U.S Secretary Urged to Reinstate Gertler Sanctions Over DR Congo Deal

Treasury Secretary Janet Yellen is being urged by a number of lawmakers in the Democratic House to reverse the Trump administration’s decision in its final days to lift sanctions against Israeli billionaire Dan Gertler.

The U.S. sanctioned Gertler and his companies in 2017 in the Democratic Republic of Congo, one of the world’s poorest nations, for allegedly illicit mining and oil transactions. But in his final days in office, President Donald Trump’s Secretary of the Treasury, Steven Mnuchin, issued a license to allow Gertler and his firms to resume business by January 2022.

Representatives Karen Bass and Gregory Meeks from the House Foreign Affairs Committee wrote to Yellen in a letter Wednesday, “We strongly encourage you to revoke this license as soon as possible”.

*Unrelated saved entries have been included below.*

(** *** The handlers *)

Context (tf : Z -> Z).
Lemma stays_argpath n : kept (argpath tf n : M fls (option (list Z))).
Proof. unfold argpath. stays_auto. Qed.
Local Hint Resolve stays_argpath : stays_db.
Lemma stays_argfd n : kept (argfd tf n : M fls (option (Z * nat))).
Proof. unfold argfd. stays_auto. Qed.
Local Hint Resolve stays_argfd : stays_db.
Lemma stays_check_fdcwd p d : kept (check_fdcwd p d : M fls Z).
Proof. unfold check_fdcwd. stays_auto. Qed.
Local Hint Resolve stays_check_fdcwd : stays_db.
Lemma stays_readv_loop f v n : kept (readv_loop junk f v n : M fls Z).
Proof. unfold readv_loop. stays_auto. Qed.
Local Hint Resolve stays_readv_loop : stays_db.
Lemma stays_writev_loop fuel : forall f a b t, kept (writev_loop junk fuel f a b t : M fls Z).
Proof. induction fuel as [|fuel IH]; intros f a b t; cbn [writev_loop]; stays_auto. Qed.
Local Hint Resolve stays_writev_loop : stays_db.
Lemma stays_file_ip_type f : kept (file_ip_type f : M fls Z).
Proof. unfold file_ip_type. stays_auto. Qed.
Local Hint Resolve stays_file_ip_type : stays_db.
Lemma stays_getcwd_loop fuel : forall c b n, kept (getcwd_loop junk past fuel c b n : M fls (option (list Z))).
Proof. induction fuel as [|fuel IH]; intros c b n; cbn [getcwd_loop]; stays_auto. Qed.
Local Hint Resolve stays_getcwd_loop : stays_db.
Lemma stays_sys_read : kept (sys_read junk tf : M fls Z).
Proof. unfold sys_read. stays_auto. Qed.
Local Hint Resolve stays_sys_read : stays_db.
Lemma stays_sys_write : kept (sys_write junk tf : M fls Z).
Proof. unfold sys_write. stays_auto. Qed.
Local Hint Resolve stays_sys_write : stays_db.
Lemma stays_sys_readv : kept (sys_readv junk sz is_mmap_region tf : M fls Z).
Proof. unfold sys_readv. stays_auto. Qed.
Local Hint Resolve stays_sys_readv : stays_db.
Lemma stays_sys_writev : kept (sys_writev junk tf : M fls Z).
Proof. unfold sys_writev. stays_auto. Qed.
Local Hint Resolve stays_sys_writev : stays_db.
Lemma stays_sys_lseek : kept (sys_lseek tf : M fls Z).
Proof. unfold sys_lseek. stays_auto. Qed.
Local Hint Resolve stays_sys_lseek : stays_db.
Lemma stays_sys_sendfile : kept (sys_sendfile junk tf : M fls Z).
Proof. unfold sys_sendfile. stays_auto. Qed.
Local Hint Resolve stays_sys_sendfile : stays_db.
Lemma stays_sys_fadvise64 : kept (sys_fadvise64 tf : M fls Z).
Proof. unfold sys_fadvise64. stays_auto. Qed.
Local Hint Resolve stays_sys_fadvise64 : stays_db.
Lemma stays_sys_ioctl : kept (sys_ioctl tf : M fls Z).
Proof. unfold sys_ioctl. stays_auto. Qed.
Local Hint Resolve stays_sys_ioctl : stays_db.
Lemma stays_sys_getdents64 : kept (sys_getdents64 junk past st0 f_null tf : M fls Z).
Proof. unfold sys_getdents64. stays_auto. Qed.
Local Hint Resolve stays_sys_getdents64 : stays_db.
Lemma stays_sys_fstat : kept (sys_fstat junk st0 tf : M fls Z).
Proof. unfold sys_fstat. stays_auto. Qed.
Local Hint Resolve stays_sys_fstat : stays_db.
Lemma stays_sys_fstatat : kept (sys_fstatat junk stk st0 loops tf : M fls Z).
Proof. unfold sys_fstatat. stays_auto. Qed.
Local Hint Resolve stays_sys_fstatat : stays_db.
Lemma stays_sys_utimensat : kept (sys_utimensat junk stk tf : M fls Z).
Proof. unfold sys_utimensat. stays_auto. Qed.
Local Hint Resolve stays_sys_utimensat : stays_db.
Lemma stays_sys_linkat : kept (sys_linkat junk stk tf : M fls Z).
Proof. unfold sys_linkat. stays_auto. Qed.
Local Hint Resolve stays_sys_linkat : stays_db.
Lemma stays_sys_symlinkat : kept (sys_symlinkat junk stk tf : M fls Z).
Proof. unfold sys_symlinkat. stays_auto. Qed.
Local Hint Resolve stays_sys_symlinkat : stays_db.
Lemma stays_sys_unlinkat : kept (sys_unlinkat junk stk tf : M fls Z).
Proof. unfold sys_unlinkat. stays_auto. Qed.
Local Hint Resolve stays_sys_unlinkat : stays_db.
Lemma stays_sys_readlinkat : kept (sys_readlinkat junk stk sz is_mmap_region tf : M fls Z).
Proof. unfold sys_readlinkat. stays_auto. Qed.
Local Hint Resolve stays_sys_readlinkat : stays_db.
Lemma stays_sys_renameat2 : kept (sys_renameat2 junk stk tf : M fls Z).
Proof. unfold sys_renameat2. stays_auto. Qed.
Local Hint Resolve stays_sys_renameat2 : stays_db.
Lemma stays_sys_mkdirat : kept (sys_mkdirat junk stk tf : M fls Z).
Proof. unfold sys_mkdirat. stays_auto. Qed.
Local Hint Resolve stays_sys_mkdirat : stays_db.
Lemma stays_sys_mknodat : kept (sys_mknodat junk stk tf : M fls Z).
Proof. unfold sys_mknodat. stays_auto. Qed.
Local Hint Resolve stays_sys_mknodat : stays_db.
Lemma stays_sys_chdir : kept (sys_chdir junk stk tf : M fls Z).
Proof. unfold sys_chdir. stays_auto. Qed.
Local Hint Resolve stays_sys_chdir : stays_db.
Lemma stays_sys_getcwd : kept (sys_getcwd junk past tf : M fls Z).
Proof. unfold sys_getcwd. stays_auto. Qed.
Local Hint Resolve stays_sys_getcwd : stays_db.
Lemma stays_sys_fchmodat : kept (sys_fchmodat junk stk tf : M fls Z).
Proof. unfold sys_fchmodat. stays_auto. Qed.
Local Hint Resolve stays_sys_fchmodat : stays_db.
Lemma stays_sys_fchown : kept (sys_fchown junk stk loops tf : M fls Z).
Proof. unfold sys_fchown. stays_auto. Qed.
Local Hint Resolve stays_sys_fchown : stays_db.
Lemma stays_sys_fchownat : kept (sys_fchownat junk stk loops tf : M fls Z).
Proof. unfold sys_fchownat. stays_auto. Qed.
Local Hint Resolve stays_sys_fchownat : stays_db.
Lemma stays_sys_faccessat2 : kept (sys_faccessat2 junk stk loops tf : M fls Z).
Proof. unfold sys_faccessat2. stays_auto. Qed.
Local Hint Resolve stays_sys_faccessat2 : stays_db.
Lemma stays_sys_llistxattr : kept (sys_llistxattr tf : M fls Z).
Proof. unfold sys_llistxattr. stays_auto. Qed.
Local Hint Resolve stays_sys_llistxattr : stays_db.
End Keep.
Local Hint Resolve stays_on_fs stays_on_pipe stays_on_dev stays_get_file stays_fd_slot stays_flag_add stays_flag_remove stays_upd_file
  stays_inode_at stays_copy_at stays_now stays_user stays_ilock_ptr stays_permits stays_put_err stays_dev_call stays_filestat stays_fileread 
  stays_filewrite_loop stays_filewrite stays_sendfile_loop stays_sendfile stays_fileioctl stays_filelseek stays_isdirempty_loop stays_isdirempty 
  stays_getdents64_loop stays_getdents64 stays_filelink stays_filesymlink stays_filereadlink stays_fileunlink stays_create stays_read_link 
  stays_open_loop stays_follow_loop stays_filechmod stays_filechown stays_faccess stays_rename stays_reinode stays_dir_flag stays_iput_ptr 
  stays_filerename stays_argpath stays_argfd stays_check_fdcwd stays_readv_loop stays_writev_loop stays_file_ip_type stays_getcwd_loop stays_sys_read 
  stays_sys_write stays_sys_readv stays_sys_writev stays_sys_lseek stays_sys_sendfile stays_sys_fadvise64 stays_sys_ioctl stays_sys_getdents64 
  stays_sys_fstat stays_sys_fstatat stays_sys_utimensat stays_sys_linkat stays_sys_symlinkat stays_sys_unlinkat stays_sys_readlinkat stays_sys_renameat2 
  stays_sys_mkdirat stays_sys_mknodat stays_sys_chdir stays_sys_getcwd stays_sys_fchmodat stays_sys_fchown stays_sys_fchownat stays_sys_faccessat2 
  stays_sys_llistxattr : stays_db.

Gertler served as a middleman between multinational corporations and the Congolese state and on behalf of former President Joseph Kabila at the time of Gertler’s sanctioning, Treasury said.

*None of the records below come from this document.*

(** The range it stands for meets no region. *)
Lemma pick_free l len : StronglySorted apart l -> Forall (fun e => region_ok e.2) l -> 0 < len -> forall a e, e ∈ l -> r_end e.2 <= pick l a len \/ pick l a len + len <= r_addr e.2.
Proof.
  intros Hs Hok Hlen. induction Hs as [|[p r] l Hs IH Hf]; intros a e He; [by apply elem_of_nil in He|]. apply Forall_cons in Hok as [Hr Hok]. cbn [pick snd] in *.
  rewrite Forall_forall in Hf. assert (Hafter : forall e, e ∈ l -> r_end r <= r_addr e.2) by (intros f Hf'; exact (Hf f Hf')). clear Hf.
  assert (Hpos : 0 < r_length r) by apply Hr. destruct (a + len <=? r_addr r) eqn:E1; bool_hyps.
  { right. apply elem_of_cons in He as [->|He]; cbn [snd]; [done|]. specialize (Hafter _ He). unfold r_end in *. lia. }
  destruct ((r_end r <=? a) && _) eqn:E2; bool_hyps.
  { apply elem_of_cons in He as [->|He]; [left; done|]. right. destruct l as [|[p' r'] l']; [by apply elem_of_nil in He|]. bool_hyps.
    apply elem_of_cons in He as [->|He]; [done|]. inversion Hs as [|? ? Hs' Hf']; subst. rewrite Forall_forall in Hf'. specialize (Hf' e He). unfold apart in Hf'. cbn [snd] in Hf'.
    apply Forall_cons in Hok as [(_ & _ & _ & Hp' & _) _]. cbn [snd] in Hp'. unfold r_end in *. lia. }
  apply elem_of_cons in He as [->|He]; [left|by apply IH]. cbn [snd]. etransitivity; [|apply pick_ge]. destruct (a <=? r_end r) eqn:E3; bool_hyps; lia.
Qed.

Gertler recruited high-profile defense lawyer Alan Dershowitz and former FBI director Louis Freeh to lobby the U.S. government to remove him from the list of sanctions. In his first impeachment hearing, Dershowitz also represented Trump.

Lawmakers Bass and Meeks say that the license received by Gertler “appears to have almost entirely bypassed established inter-agency procedures,” adding that Treasury did not show how Gertler displayed contrition in return for penalty relief.

Signed on Jan. 15, the license allows Gertler and his businesses to resume business at least before the license expires. Andrea Gacki, a long-time civil servant who is the director of the Office of Foreign Assets Management, approved it.

“In fact, the publicly available evidence demonstrates the opposite is true. Since being sanctioned, he has created shell companies, opened accounts with tiny financial institutions in the DRC over which he maintains control, and received pay in foreign currencies to circumvent our laws,” they said

A Gertler spokesman did not immediately respond to an email requesting comment, but last week, according to Bloomberg in a statement, that we will introduce and enforce the most rigorous anti-bribery and anti-corruption policies and initiatives across all our global practices prior to participating in any previously prohibited activities.